Source material START

Lemma populate_loop_spec rounds h w : sending h w → wp (populate_loop rounds) (λ h' w' _, sending h' w') h w.
Proof using.
  revert h w. induction rounds as [|rounds IH]; intros h w S; cbn [populate_loop]; intros w1 R1; pose proof (sending_rely _ _ _ R1 S) as S1;
    (split; [apply S1|]); intros stop h1 w2 [-> [x2 E2]]; cbn [record];
    (assert (sending h w2) as S2 by (destruct S1; split; try done; by rewrite (exec_new_closed _ _ _ _ _ E2 I)));
    destruct stop; try done.
  assert (Ha : armed w2 = true) by (cbn in E2; destruct x2; try done; injection E2 as <- Hst; cbn; by rewrite Hst).
  apply prog_wp_bind. eapply prog_wp_mono; [|by apply createNetworkSlot_spec]. intros h2 w3 [s|]; [|apply IH].
  intros [M1 M2 M3 M4 M5 M6 M7 M8] w4 R4. destruct (ry_sender _ _ _ R4 M5) as [N4 A4]. split; [split_and!; (done || congruence || by left)|].
  intros sent h3 w5 [-> [x5 E5]]. pose proof (exec_new_closed _ _ _ _ _ E5 I) as N5. cbn [record]. destruct sent; [apply IH; split; cbn; congruence|].
  intros w6 R6. destruct (ry_sender _ _ _ R6 M5) as [N6 A6]. split; [done|]. intros removed h4 w7 [-> [x7 E7]]. pose proof (exec_new_closed _ _ _ _ _ E7 I) as N7.
  intros w8 R8. destruct (ry_sender _ _ _ R8 M5) as [N8 A8]. split; [split; [done|by left]|]. intros released h5 w9 [-> [x9 E9]]. pose proof (exec_new_closed _ _ _ _ _ E9 I) as N9.
  split; cbn; congruence.
Qed.

Lemma Populate_spec rounds h w : sending h w → wp (Populate rounds) (λ h' _ _, d_slot h' = None ∧ d_tracked h' = false ∧ d_populates h' = false) h w.
Proof using.
  intros S. apply prog_wp_bind. eapply prog_wp_mono; [|by apply populate_loop_spec]. intros h1 w1 [] S1 w2 R2.
  destruct (sending_rely _ _ _ R2 S1). split; [done|]. by intros [] h2 w3 [-> _].
Qed.

(** *** A sandbox *)

Lemma take_spec w : wp take (λ h' _ r, match r with Ok (Some s) => h' = with_slot (Some s) true idle | _ => h' = idle end) idle w.
Proof using.
  intros w1 _. split; [done|]. intros t1 h1 w2 [-> _]. cbn [record]. destruct t1; cbn; [|done|done].
  intros w3 _. split; [done|]. by intros [[s|]|e] h2 w4 [-> _].
Qed.

Lemma Get_spec egress w :
  wp (Get egress) (λ h' _ r, match r with
    | Ok s => d_slot h' = Some s ∧ d_ready h' = true ∧ d_since h' = [(Configure egress, true)] ∧ d_assigned h' = false ∧ d_tracked h' = false ∧ d_populates h' = false
    | Err _ => gave_up idle h' end) idle w.
Proof using.
  apply prog_wp_bind. eapply prog_wp_mono; [|apply take_spec]. intros h1 w1 [[s|]|e]; [|by intros ->..]. intros ->.
  intros w2 _. split; [done|]. intros ok h2 w3 [-> _]. cbn [record]. destruct ok; [done|].
  apply prog_wp_bind. eapply prog_wp_mono; [|by apply ReturnAsync_spec]. by intros h3 w4 [] G.
Qed.

Lemma hold_spec rounds s h w : d_slot h = Some s → d_ready h = true → d_assigned h = true → d_tracked h = false → d_populates h = false → tenancy h →
  wp (hold rounds s) (λ h' _ _, d_slot h' = Some s ∧ d_ready h' = true ∧ d_tracked h' = false ∧ d_populates h' = false) h w.
Proof using.
  revert h w. induction rounds as [|rounds IH]; intros h w H1 H2 HA H3 H4 H5; cbn [hold]; intros w1 _;
    (split; [split_and!; [by rewrite H1|done|done|done]|]); intros op h1 w2 [-> [x2 E2]]; cbn [record]; destruct op as [op|]; try done.
  intros w3 _. split; [done|]. intros ok h2 w4 [-> _]. apply IH; try done. cbn [record].
  destruct H5 as (life & egress & r & updates & Ht & Es & Hu). exists life, egress, r, (updates ++ [(op, ok)]). cbn. split_and!; [done|by rewrite Es|].
  apply Forall_app. split; [done|]. apply Forall_singleton. cbn in E2. destruct x2 as [| | | | |[op'|]]; try done. by destruct (update_op op') eqn:Eu; simplify_eq.
Qed.

Lemma getNetworkSlot_spec life egress rounds w : t = TSandbox life egress rounds → wp (getNetworkSlot life egress rounds) (λ h' _ _, gave_up idle h') idle w.
Proof using.
  intros Ht. unfold getNetworkSlot, check. apply prog_wp_bind. eapply prog_wp_mono; [|apply Get_spec]. intros h1 w1 [s|e]; [|done]. intros (G1 & G2 & G3 & G4 & G5 & G6).
  intros w2 _. split; [done|]. intros entered h2 w3 [-> _]. cbn [record]. apply prog_wp_bind.
  apply (prog_wp_mono _ _ _ _ (λ h' _ _, d_slot h' = Some s ∧ d_ready h' = true ∧ d_tracked h' = false ∧ d_populates h' = false)).
  - intros h3 w4 [] (H1 & H2 & H3 & H4). apply prog_wp_bind. eapply prog_wp_mono; [|by apply ReturnAsync_spec]. intros h4 w5 [] (R1 & R2 & R3). split_and!; cbn; congruence.
  - destruct entered; [|done]. intros w4 _. split; [split; [done|by rewrite Ht]|]. intros [] h3 w5 [-> _]. apply hold_spec; try done. by exists life, egress, rounds, [].
Qed.

(** *** [Close] *)

Lemma cleanup_idle_spec s w : wp (cleanup s) (λ h' w' _, h' = idle ∧ rely idle w w') (with_slot (Some s) true idle) w.
Proof using. eapply prog_wp_mono; [|apply cleanup_spec; [done|by left]]. intros h' w' _ [-> [R1 R2 R3 R4 R5]]. split; [done|]. by split. Qed.

Lemma range_loop_spec rounds w : done w = true → (phi w < rounds)%nat →
  wp (range_loop rounds) (λ h' w' b, h' = idle ∧ b = true ∧ rely idle w w' ∧ new_closed w' = true ∧ newSlots w' = []) idle w.
Proof using.
  revert w. induction rounds as [|rounds IH]; intros w Hd Hp; cbn [range_loop]; [lia|]. intros w1 R1. destruct (ry_done _ _ _ R1 Hd) as [Hd1 Hp1].
  split; [done|]. intros o h1 w2 [-> [x2 E2]]. pose proof (exec_rely _ _ _ _ _ idle E2 I) as R2. cbn in E2. destruct x2, (newSlots w1) as [|s l] eqn:En; try done.
  - destruct (new_closed w1) eqn:Ec; [|done]. injection E2 as <- <-. split_and!; try done.
  - injection E2 as <- <-. cbn [record]. apply prog_wp_bind. eapply prog_wp_mono; [|apply cleanup_idle_spec]. intros h3 w3 b [-> R3].
    destruct (ry_done _ _ _ R3 Hd1) as [Hd3 Hp3]. eapply prog_wp_mono; [|apply IH; [done|]].
    + intros h4 w4 b4 (-> & -> & R4 & Hc). split_and!; [done|done| |apply Hc|apply Hc]. eapply rely_trans; [exact R1|]. eapply rely_trans; [exact R2|]. by eapply rely_trans.
    + unfold phi in *. cbn in *. rewrite En in Hp1. cbn in Hp1. lia.
Qed.

Lemma drain_loop_spec rounds w : closed w = true → (length (reusedSlots w) < rounds)%nat →
  wp (drain_loop rounds) (λ h' w' b, h' = idle ∧ b = true ∧ rely idle w w' ∧ reusedSlots w' = []) idle w.
Proof using.
  revert w. induction rounds as [|rounds IH]; intros w Hd Hp; cbn [drain_loop]; [lia|]. intros w1 R1. destruct (ry_closed _ _ _ R1 Hd) as (Hd1 & Hp1 & _).
  split; [done|]. intros o h1 w2 [-> [x2 E2]]. pose proof (exec_rely _ _ _ _ _ idle E2 I) as R2. cbn in E2. destruct x2, (reusedSlots w1) as [|s l] eqn:En; try done.
  - injection E2 as <- <-. split_and!; try done.
  - injection E2 as <- <-. cbn [record]. apply prog_wp_bind. eapply prog_wp_mono; [|apply cleanup_idle_spec]. intros h3 w3 b [-> R3].
    destruct (ry_closed _ _ _ R3 Hd1) as (Hd3 & Hp3 & _). eapply prog_wp_mono; [|apply IH; [done|]].
    + intros h4 w4 b4 (-> & -> & R4 & Hc). split_and!; [done|done| |apply Hc]. eapply rely_trans; [exact R1|]. eapply rely_trans; [exact R2|]. by eapply rely_trans.
    + cbn in Hp3, Hp1. lia.
Qed.

Lemma Close_spec w : bounded w → wp Close (λ h' w' b, h' = idle ∧ b = true ∧ finished w') idle w.
Proof using.
  intros B w1 R1. apply (ry_bounded _ _ _ R1) in B. split; [done|]. intros [] h1 w2 [-> [x2 E2]].
  pose proof (ry_bounded _ _ _ (exec_rely _ _ _ _ _ idle E2 I) B) as B2. cbn in E2. destruct x2; try done. injection E2 as <-.
  intros w3 R3. destruct (ry_done _ _ _ R3 eq_refl) as [D3 _]. apply (ry_bounded _ _ _ R3) in B2. split; [done|]. intros [] h2 w4 [-> [x4 E4]].
  pose proof (ry_bounded _ _ _ (exec_rely _ _ _ _ _ idle E4 I) B2) as B4. cbn in E4. destruct x4; try done. injection E4 as <-.
  intros w5 R5. destruct (ry_closed _ _ _ R5 eq_refl) as [C5 _], (ry_done _ _ _ R5 D3) as [D5 _]. apply (ry_bounded _ _ _ R5) in B4. split; [done|].
  intros [] h3 w6 [-> [x6 E6]]. cbn in E6. destruct x6; try done. case_bool_decide as W5; [|done]. injection E6 as <-. cbn [record].
  apply prog_wp_bind. eapply prog_wp_mono; [|apply range_loop_spec; [done|]].
  - intros h4 w7 b (-> & -> & R7 & N7 & L7). destruct (ry_closed _ _ _ R7 C5) as (C7 & _ & W7), (ry_done _ _ _ R7 D5) as [D7 _]. apply (ry_bounded _ _ _ R7) in B4.
    apply prog_wp_bind. eapply prog_wp_mono; [|apply drain_loop_spec; [done|]].
    + intros h5 w8 b5 (-> & -> & R8 & L8). destruct (ry_closed _ _ _ R8 C7) as (C8 & _ & W8), (ry_done _ _ _ R8 D7) as [D8 _], (ry_ended _ _ _ R8 N7) as [N8 L9].
      split; [done|]. split; [done|]. rewrite L7 in L9. split_and!; try done; [by apply nil_length_inv; cbn in L9; lia|lia].
    + destruct B4. lia.
  - destruct B4. unfold phi. case_match; lia.
Qed.

End tasks.

(** ** Executions *)

Definition course (t : task) (p : prog outcome) (h : hands) (w : state) : Prop :=
  Prog.wp rely (call_pre t) (λ A c h w a h' w', h' = record c h a ∧ ∃ x, exec c x w = Some (w', a)) p post h w.

Lemma pool_program_spec t w : bounded w → (populates t = true → new_closed w = false) → course t (program t) (mkHands None [] false false false (populates t)) w.
Proof using.
  intros B Hp. destruct t as [rounds|life egress rounds|]; unfold course, program; cbn [populates] in *; apply prog_wp_bind.
  - eapply prog_wp_mono; [|apply Populate_spec; split; [done|done|done|by apply Hp|done]]. intros h w' [] (G1 & G2 & G3). by split_and!.
  - eapply prog_wp_mono; [|by eapply getNetworkSlot_spec]. intros h w' r (G1 & G2 & G3). by split_and!.
  - eapply prog_wp_mono; [|by apply Close_spec]. intros h w' b (-> & -> & F). by split_and!.
Qed.

Lemma course_rely t p h w w' : rely h w w' → course t p h w → course t p h w'.
Proof using.
  intros R. apply prog_wp_rely; [apply rely_trans| |done]. intros w1 w2 r R' (P1 & P2 & P3 & P4). split_and!; try done. destruct r; try done. destruct P4. split; [done|]. by eapply finished_rely.
Qed.

Definition tracked (js : list job) : nat := length (filter (λ j, d_tracked (j_hands j) = true) js).

(** The sandbox of job [j] is the one entered at [ip]. *)
Definition entered (s : state) (j : job) (ip : IP) (life : nat) : Prop :=
  life_of (j_task j) = Some life ∧ d_assigned (j_hands j) = true ∧
  ∃ n o, d_slot (j_hands j) = Some n ∧ objs s !! n = Some o ∧ HostIP (n_addr o) = ip.

Record pool_inv (w : world) : Prop := {
  pi_course i j : w_jobs w !! i = Some j → course (j_task j) (j_prog j) (j_hands j) (w_state w);
  pi_stock : stock (places w) (objs (w_state w)) (st_store (w_state w));
  pi_bounded : bounded (w_state w);
  pi_sender i i' j j' : w_jobs w !! i = Some j → w_jobs w !! i' = Some j' → d_populates (j_hands j) = true → d_populates (j_hands j') = true → i = i';
  pi_started : started w = false → new_closed (w_state w) = false ∧ ∀ i j, w_jobs w !! i = Some j → d_populates (j_hands j) = false;
  pi_tracked : returnsWG (w_state w) = tracked (w_jobs w);
  pi_network ip life : done (w_state w) = false → network (w_state w) !! ip = Some life → ∃ i j, w_jobs w !! i = Some j ∧ entered (w_state w) j ip life;
  pi_lives i i' j j' life : w_jobs w !! i = Some j → w_jobs w !! i' = Some j' → life_of (j_task j) = Some life → life_of (j_task j') = Some life → i = i'
}.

Source material END

* Exercise details
Each line from the top of the listing down to and including the one containing "intros w6 R6." should be transcribed exactly; nothing else is to be output.

* Solution to the problem
Lemma populate_loop_spec rounds h w : sending h w → wp (populate_loop rounds) (λ h' w' _, sending h' w') h w.
Proof using.
  revert h w. induction rounds as [|rounds IH]; intros h w S; cbn [populate_loop]; intros w1 R1; pose proof (sending_rely _ _ _ R1 S) as S1;
    (split; [apply S1|]); intros stop h1 w2 [-> [x2 E2]]; cbn [record];
    (assert (sending h w2) as S2 by (destruct S1; split; try done; by rewrite (exec_new_closed _ _ _ _ _ E2 I)));
    destruct stop; try done.
  assert (Ha : armed w2 = true) by (cbn in E2; destruct x2; try done; injection E2 as <- Hst; cbn; by rewrite Hst).
  apply prog_wp_bind. eapply prog_wp_mono; [|by apply createNetworkSlot_spec]. intros h2 w3 [s|]; [|apply IH].
  intros [M1 M2 M3 M4 M5 M6 M7 M8] w4 R4. destruct (ry_sender _ _ _ R4 M5) as [N4 A4]. split; [split_and!; (done || congruence || by left)|].
  intros sent h3 w5 [-> [x5 E5]]. pose proof (exec_new_closed _ _ _ _ _ E5 I) as N5. cbn [record]. destruct sent; [apply IH; split; cbn; congruence|].
  intros w6 R6. destruct (ry_sender _ _ _ R6 M5) as [N6 A6]. split; [done|]. intros removed h4 w7 [-> [x7 E7]]. pose proof (exec_new_closed _ _ _ _ _ E7 I) as N7.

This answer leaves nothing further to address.